Agrigento. Al San Giovanni di Dio più sabbia che cemento.
Sequestro. Pochi giorni fa la Procura della Repubblica ha disposto la chiusura dell’edificio perché “a rischio crollo per gravi carenze di tipo strutturale”. Ora si parla di dissequestro parziale.
La rabbia. Il nosocomio è stato per anni come una bomba a orologeria: la mancanza di sicurezza ha messo a rischio l’incolumità di migliaia di persone. Che adesso chiedono giustizia
AGRIGENTO – Tutta la provincia di Agrigento segue con apprensione le soluzioni prospettate nei giorni scorsi tendenti a evitare la chiusura dell’ospedale San Giovanni di Dio. Soluzioni che hanno avuto i primi sviluppi positivi con la custodia giudiziaria del nosocomio affidata dalla Procura della Repubblica al capo della Protezione civile, Guido Bertolaso, nominato commissario della struttura sanitaria cittadina. In base a questo mandato Bertolaso potrà subito disporre gli accertamenti tecnici per “salvare” l’ospedale, disponendone il dissequestro parziale e dando concretezza a ogni possibile intervento su quelle parti della struttura che necessitano di restauri adeguati e urgenti.
In tal senso, il responsabile della Protezione civile ha già preso i primi contatti con alcuni tra i più noti esperti nel campo dell’ingegneria per predisporre uno studio che possa integrare tutte le attività d’indagine già effettuate e consentire al San Giovanni di Dio di continuare a svolgere la sua attività. Una soluzione che sarebbe condivisa anche dalla Procura della Repubblica e che in questi giorni è oggetto di approfondimento per rimodulare il provvedimento di sequestro e allentare la tensione che si registra nella popolazione di tutta la provincia di Agrigento.
Come si ricorderà, il provvedimento di sequestro adottato dalla Magistratura prevede la chiusura del nosocomio – perché “a rischio di crollo per gravi carenze strutturali” – e il conseguente trasferimento di centinaia di degenti, di tutto il personale medico e paramedico e degli addetti ai vari servizi.
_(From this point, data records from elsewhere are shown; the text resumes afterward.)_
Lemma resolve_rows_status cat allow_contains models fr :
  resolve cat allow_contains models = Ok fr →
  Forall (λ r, Status r = "OK" ∨ Status r = "Not found") (display_rows fr).
Proof.
  unfold resolve. destruct (if allow_contains then _ else _) as [res|]; [|done].
  unfold display. destruct (has_column _ _); [done|].
  destruct (negb (has_MLP res)); [done|]. intros [= <-]. cbn [display_rows].
  apply Forall_fmap, Forall_forall. intros r _. cbn. unfold status_of.
  destruct (is_missing (MLP r)); auto.
Qed.

Lemma resolve_raises cat allow_contains models :
  has_column (cat_columns cat) "Model" = true →
  serves cat = false → raises (resolve cat allow_contains models).
Proof.
  intros Hmodel Hs. destruct (has_column (cat_columns cat) "MLP") eqn:Hmlp;
    [|by apply resolve_without_mlp_column].
  unfold resolve.
  destruct (if allow_contains then _ else _) as [res|]; [|done].
  unfold display. destruct (has_column (cat_columns cat) "Model_in") eqn:Hin; [done|].
  unfold serves in Hs. by rewrite Hmodel, Hmlp, Hin in Hs.
Qed.

Lemma raises_Raise {A : Type} (r : result A) : raises r ↔ ∃ e, r = Raise e.
Proof. destruct r; split; [done | by intros [? ?] | by eauto | done]. Qed.

Lemma filter_status_length (l : list DisplayRow) :
  Forall (λ r, Status r = "OK" ∨ Status r = "Not found") l →
  length (filter (λ r, Status r = "Not found") l) = length l - matched l ∧
  matched l ≤ length l.
Proof.
  unfold matched. induction 1 as [|r l Hr _ [IH1 IH2]]; [done|].
  rewrite !filter_cons. destruct Hr as [Hr|Hr]; rewrite Hr.
  - rewrite decide_False, decide_True by done. cbn [length]. lia.
  - rewrite decide_True, decide_False by done. cbn [length]. lia.
Qed.

Lemma matched_not_found (l : list DisplayRow) :
  matched (filter (λ r, Status r = "Not found") l) = 0.
Proof.
  unfold matched. rewrite filter_none; [done|].
  intros r [Hr _]%list_elem_of_filter Hok. congruence.
Qed.

Lemma parse_models_single (text : string) :
  no_delim text = true → Py.strip text ≠ "" →
  parse_models text = [Py.strip text].
Proof.
  intros Hnd Hne. unfold parse_models.
  rewrite bool_decide_eq_false_2, re_split_one by done. cbn [parse_loop].
  rewrite bool_decide_eq_false_2 by done.
  rewrite bool_decide_eq_false_2; [done | apply not_elem_of_empty].
Qed.

End table.

(** Property X10.
    A key with no exact catalogue row, and (if the contains option is on)
    contained in no catalogue model, gets exactly one entry: it shows the
    text as pasted, no [MLP], and status "Not found". *)
Theorem missing_key_entry (cat : Catalog) (allow_contains : bool)
    (models : list string) (m : string) :
  serves cat = true →
  NoDup (normalized <$> models) →
  m ∈ models →
  exact_hits cat m = [] →
  allow_contains = false ∨ containing cat (normalized m) = [] →
  ∃ fr, resolve cat allow_contains models = Ok fr ∧
    filter (λ r, _key (res_row r) = normalized m) (display_rows fr) =
    [ {| res_row := {| Model_in := m; _key := normalized m; Model := None;
                       MLP := None; Description := None |};
         Model_shown := m; Status := "Not found" |} ].
Proof.
  intros Hs Hnd Hm Hhits Hoff.
  destruct allow_contains; [|by apply resolve_missing_off].
  destruct Hoff as [|Hnone]; [done|].
  destruct (contains_scan cat (scanned cat models)) as [|d ds] eqn:Hscan.
  - rewrite resolve_no_hit by done. by apply resolve_missing_off.
  - eexists. split; [apply resolve_hit; [done | by rewrite Hscan]|].
    cbn [display_rows]. rewrite filter_fmap.
    change (filter _ (res_rows (merge_exact cat models)))
      with (filter (λ r, _key r = normalized m) (res_rows (merge_exact cat models))).
    rewrite merge_exact_filter, merge_exact_one, Hhits by done.
    rewrite list_fmap_singleton. rewrite scan_lookup_miss; [done|]. by right.
Qed.

Lemma missing_key_entry_witness :
  ∃ fr, resolve single_catalog true ["prd-1001"; "zz-9"] = Ok fr ∧
    filter (λ r, _key (res_row r) = normalized "zz-9") (display_rows fr) =
    [ {| res_row := {| Model_in := "zz-9"; _key := normalized "zz-9";
                       Model := None; MLP := None; Description := None |};
         Model_shown := "zz-9"; Status := "Not found" |} ].
Proof.
  apply (missing_key_entry single_catalog true ["prd-1001"; "zz-9"] "zz-9").
  - reflexivity.
  - apply (bool_decide_unpack _). vm_compute. exact I.
  - apply (bool_decide_unpack _). vm_compute. exact I.
  - reflexivity.
  - right. reflexivity.
Defined.

(** Property X11.
    For a catalogue file that loads and a text with at least one key, the
    lookup raises exactly when the file has no [MLP] column or has a
    column called [Model_in]; otherwise a table is shown. *)
Theorem lookup_raises_iff (source : Table) (show_only_not_found allow_contains : bool)
    (text : string) :
  has_column (columns source) "Model" = true →
  parse_models text ≠ [] →
  ((∃ e, find_mlps source show_only_not_found allow_contains text = Raised e) ↔
   has_column (columns source) "MLP" = false ∨
   has_column (columns source) "Model_in" = true) ∧
  ((∃ header table,
      find_mlps source show_only_not_found allow_contains text = Shown header table) ↔
   has_column (columns source) "MLP" = true ∧
   has_column (columns source) "Model_in" = false).
Proof.
  intros Hmodel Hkeys. unfold find_mlps.
  assert (Hload : ∃ cat, load_catalog source = Ok cat ∧ cat_columns cat = columns source).
  { unfold load_catalog. rewrite Hmodel. eauto. }
  destruct Hload as (cat & -> & Hcols).
  destruct (parse_models text) as [|m ms]; [done|]. rewrite <-Hcols in *.
  destruct (serves cat) eqn:Hs.
  - destruct (resolve_Ok cat allow_contains (m :: ms) Hs) as (res & -> & _).
    apply serves_columns in Hs as (_ & Hmlp & Hin). rewrite Hmlp, Hin.
    split; split; try done; try by intros [? | ?].
    + by intros [e ?].
    + eauto.
  - pose proof (resolve_raises cat allow_contains (m :: ms) Hmodel Hs) as Hr.
    apply raises_Raise in Hr as [e ->].
    assert (Hcase : has_column (cat_columns cat) "MLP" = false ∨
                    has_column (cat_columns cat) "Model_in" = true).
    { unfold serves in Hs. rewrite Hmodel in Hs.
      destruct (has_column (cat_columns cat) "MLP"); [|by left].
      destruct (has_column (cat_columns cat) "Model_in"); [by right | done]. }
    split; split; try done; try eauto.
    + by intros (? & ? & ?).
    + intros [Hmlp Hin]. destruct Hcase; congruence.
Qed.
Più di mille persone che sarebbe impossibile sistemare altrove e un’eventualità che, alla luce dei recenti sviluppi, sembra definitivamente scartata. Si è quindi in attesa che la soluzione prospettata da Guido Bertolaso e condivisa dall’ assessore regionale alla Sanità, Massimo Russo, dal ministro della Giustizia, Angelino Alfano – in rappresentanza del Governo nazionale – dal sindaco di Agrigento, Marco Zambuto, e anche dalla Procura della Repubblica si concretizzi, si pensa tra qualche giorno.
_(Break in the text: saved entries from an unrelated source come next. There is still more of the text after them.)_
(** At distance zero the argument of [np.exp] is [-0.0]. *)
Lemma exponent_zero (s2 : float) :
  (0 <? s2) = true -> (s2 <? infinity) = true -> F64.exponent s2 0 = -0.
Proof.
  intros H0 H1. destruct (positive_finite_spec s2 H0 H1) as (m & e & Hs).
  unfold F64.exponent. change (- (0 * 0) / 2) with (-0).
  apply Prim2SF_inj. rewrite FloatAxioms.div_spec, Hs. reflexivity.
Qed.

(** ** The kernel matrix in float64 *)

Lemma float_pow2_finite (sigma : float) :
  is_infinity (sigma * sigma) = false ->
  F64.float_pow2 sigma = inr (sigma * sigma).
Proof. intros H. unfold F64.float_pow2. rewrite H. reflexivity. Qed.

Lemma rbf_kernel_unfold_f64 (np_exp1 : float -> float) (Rc : ndarray float)
    (sigma s2 : float) (N D : nat) :
  shape Rc = [N; D] -> F64.float_pow2 sigma = inr s2 ->
  F64.rbf_kernel np_exp1 Rc sigma
  = inr (mk_ndarray [N; N]
           (map (fun d => np_exp1 (F64.exponent s2 d))
              (F64.cdist_data D N N (data Rc) (data Rc)))).
Proof.
  intros HS Hp. unfold F64.rbf_kernel, F64.rbf_exponent, F64.cdist.
  rewrite HS, Nat.eqb_refl. cbn [bind ret]. rewrite Hp. cbn [bind ret].
  unfold np_map. cbn [shape data]. rewrite !map_map. reflexivity.
Qed.

Lemma rbf_kernel_raise (np_exp1 : float -> float) (Rc : ndarray float)
    (sigma : float) (N D : nat) (err : exn) :
  shape Rc = [N; D] -> F64.float_pow2 sigma = inl err ->
  F64.rbf_kernel np_exp1 Rc sigma = inl err.
Proof.
  intros HS Hp. unfold F64.rbf_kernel, F64.rbf_exponent, F64.cdist.
  rewrite HS, Nat.eqb_refl. cbn [bind ret]. rewrite Hp. reflexivity.
Qed.

Lemma get2_kernel (f : float -> float) (Rc : ndarray float) (N D i j : nat) :
  shape Rc = [N; D] -> (i < N)%nat -> (j < N)%nat ->
  get2 (mk_ndarray [N; N] (map f (F64.cdist_data D N N (data Rc) (data Rc)))) i j
  = Some (f (F64.euclidean (F64.point Rc i) (F64.point Rc j))).
Proof.
  intros HS Hi Hj. unfold get2. cbn [shape data].
  destruct (Nat.ltb_spec i N); [|lia].
  destruct (Nat.ltb_spec j N); [|lia].
  cbn [andb]. rewrite nth_error_map. unfold F64.cdist_data.
  rewrite (nth_error_grid
             (fun a b => F64.euclidean (row D (data Rc) a) (row D (data Rc) b)))
    by assumption.
  cbn. unfold F64.point. rewrite HS. reflexivity.
Qed.

Lemma wf_kernel (f : float -> float) (N D : nat) (buf : list float) :
  wf_ndarray (mk_ndarray [N; N] (map f (F64.cdist_data D N N buf buf))).
Proof.
  unfold wf_ndarray, F64.cdist_data. cbn [shape data fold_right].
  rewrite length_map, length_grid. lia.
Qed.

Lemma Forall_point (P : float -> Prop) (Rc : ndarray float) (i : nat) :
  Forall P (data Rc) -> Forall P (F64.point Rc i).
Proof.
  intros H. unfold F64.point.
  destruct (shape Rc) as [|a [|b [|c l]]]; try constructor.
  apply Forall_row, H.
Qed.

(** ** The stand-in for [np.exp] *)

Lemma step_exp_zero : F64.step_exp (-0) = 1.
Proof. reflexivity. Qed.

Lemma step_exp_nan : F64.step_exp nan = nan.
Proof. reflexivity. Qed.

Lemma step_exp_underflow (z : float) :
  (z <? -746) = true -> F64.step_exp z = 0.
Proof. intros H. unfold F64.step_exp. now rewrite H. Qed.

Lemma step_exp_range (z : float) :
  (z <=? 0) = true ->
  (0 <=? F64.step_exp z) = true /\ (F64.step_exp z <=? 1) = true.
Proof.
  intros H. unfold F64.step_exp.
  destruct (z <? -746); [split; reflexivity|].
  rewrite leb_ltb_eqb in H.
  destruct (z <? 0); [split; reflexivity|].
  cbn [orb] in H. rewrite H. split; reflexivity.
Qed.

(** ** The claims about [rbf_kernel], in float64 *)




(** C4, amended: when all coordinates are finite and the square of the
    bandwidth is a positive finite float64 (it neither overflows nor
    underflows to zero), every diagonal entry of the kernel matrix is
    [np.exp(-0.0)], which is [1.0]. *)
Theorem rbf_kernel_diagonal_f64 (np_exp1 : float -> float) (Rc : ndarray float)
    (sigma : float) (N D : nat) :
  shape Rc = [N; D] ->
  Forall (fun x => is_finite x = true) (data Rc) ->
  (0 <? sigma * sigma) = true -> (sigma * sigma <? infinity) = true ->
  exists K,
    F64.rbf_kernel np_exp1 Rc sigma = inr K /\
    forall i, (i < N)%nat ->
      get2 K i i = Some (np_exp1 (-0)) /\
      (np_exp1 (-0) = 1 -> get2 K i i = Some 1).
Proof.
  intros HS HF H0 H1. eexists.
  split.
  { apply (rbf_kernel_unfold_f64 _ _ _ (sigma * sigma) N D HS).
    apply float_pow2_finite, positive_finite_not_infinity; assumption. }
  intros i Hi.
  rewrite (get2_kernel (fun d => np_exp1 (F64.exponent (sigma * sigma) d))
             Rc N D i i HS Hi Hi).
  rewrite (euclidean_self_f64 _ (Forall_point _ Rc i HF)).
  rewrite (exponent_zero _ H0 H1).
  split; [reflexivity | now intros ->].
Qed.

Lemma rbf_kernel_diagonal_f64_witness :
  exists K,
    F64.rbf_kernel F64.step_exp F64.R_example 1 = inr K /\
    forall i, (i < 4)%nat ->
      get2 K i i = Some (F64.step_exp (-0)) /\
      (F64.step_exp (-0) = 1 -> get2 K i i = Some 1).
Proof.
  apply (rbf_kernel_diagonal_f64 F64.step_exp F64.R_example 1 4 2);
    try reflexivity.
  repeat constructor.
Defined.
Sulla soluzione verso cui si avvia questa ennesima vicenda agrigentina ha fatto un punto anche il presidente della Regione Sicilia, Raffaele Lombardo, che, in visita all’ospedale, ha dichiarato: “L’affidamento della custodia giudiziaria della struttura a Bertolaso e la proroga sulla scadenza del provvedimento di sgombero, la prosecuzione degli accertamenti tecnici che ci consentiranno di avere delle risposte, e nello stesso tempo la possibilità di intervenire per ripristinare e consolidare la struttura, sono fatti molto importanti che debbono tranquillizzare gli agrigentini”.
Ma nonostante tutto non si è placato lo sdegno della popolazione per questo ennesimo scandalo, la rabbia nei confronti di decine e decine di persone che hanno rubato, truffato e messo a rischio la vita di centinaia di persone. Pavimenti in linoleum staccati qua e là, pareti piene di crepe o ammuffite, finestre sigillate con tende di cartone, bagli da rifare, infiltrazioni di acqua nel cosiddetto piano piastra. Il tutto in una struttura inaugurata appena cinque anni fa, che è costata più di 120 miliardi di lire e per la cui costruzione è stato utilizzato materiale non adeguato, come calcestruzzo di scarsa qualità e più sabbia che cemento. Una bomba a orologeria se si considera la sismicità della zona.
“Una omissione – come ha sottolineato il sindaco di Agrigento, Marco Zambuto – che lascia intravedere reati di un’efferatezza non comune e che vanno contrastati e puniti senza alcuna clemenza”.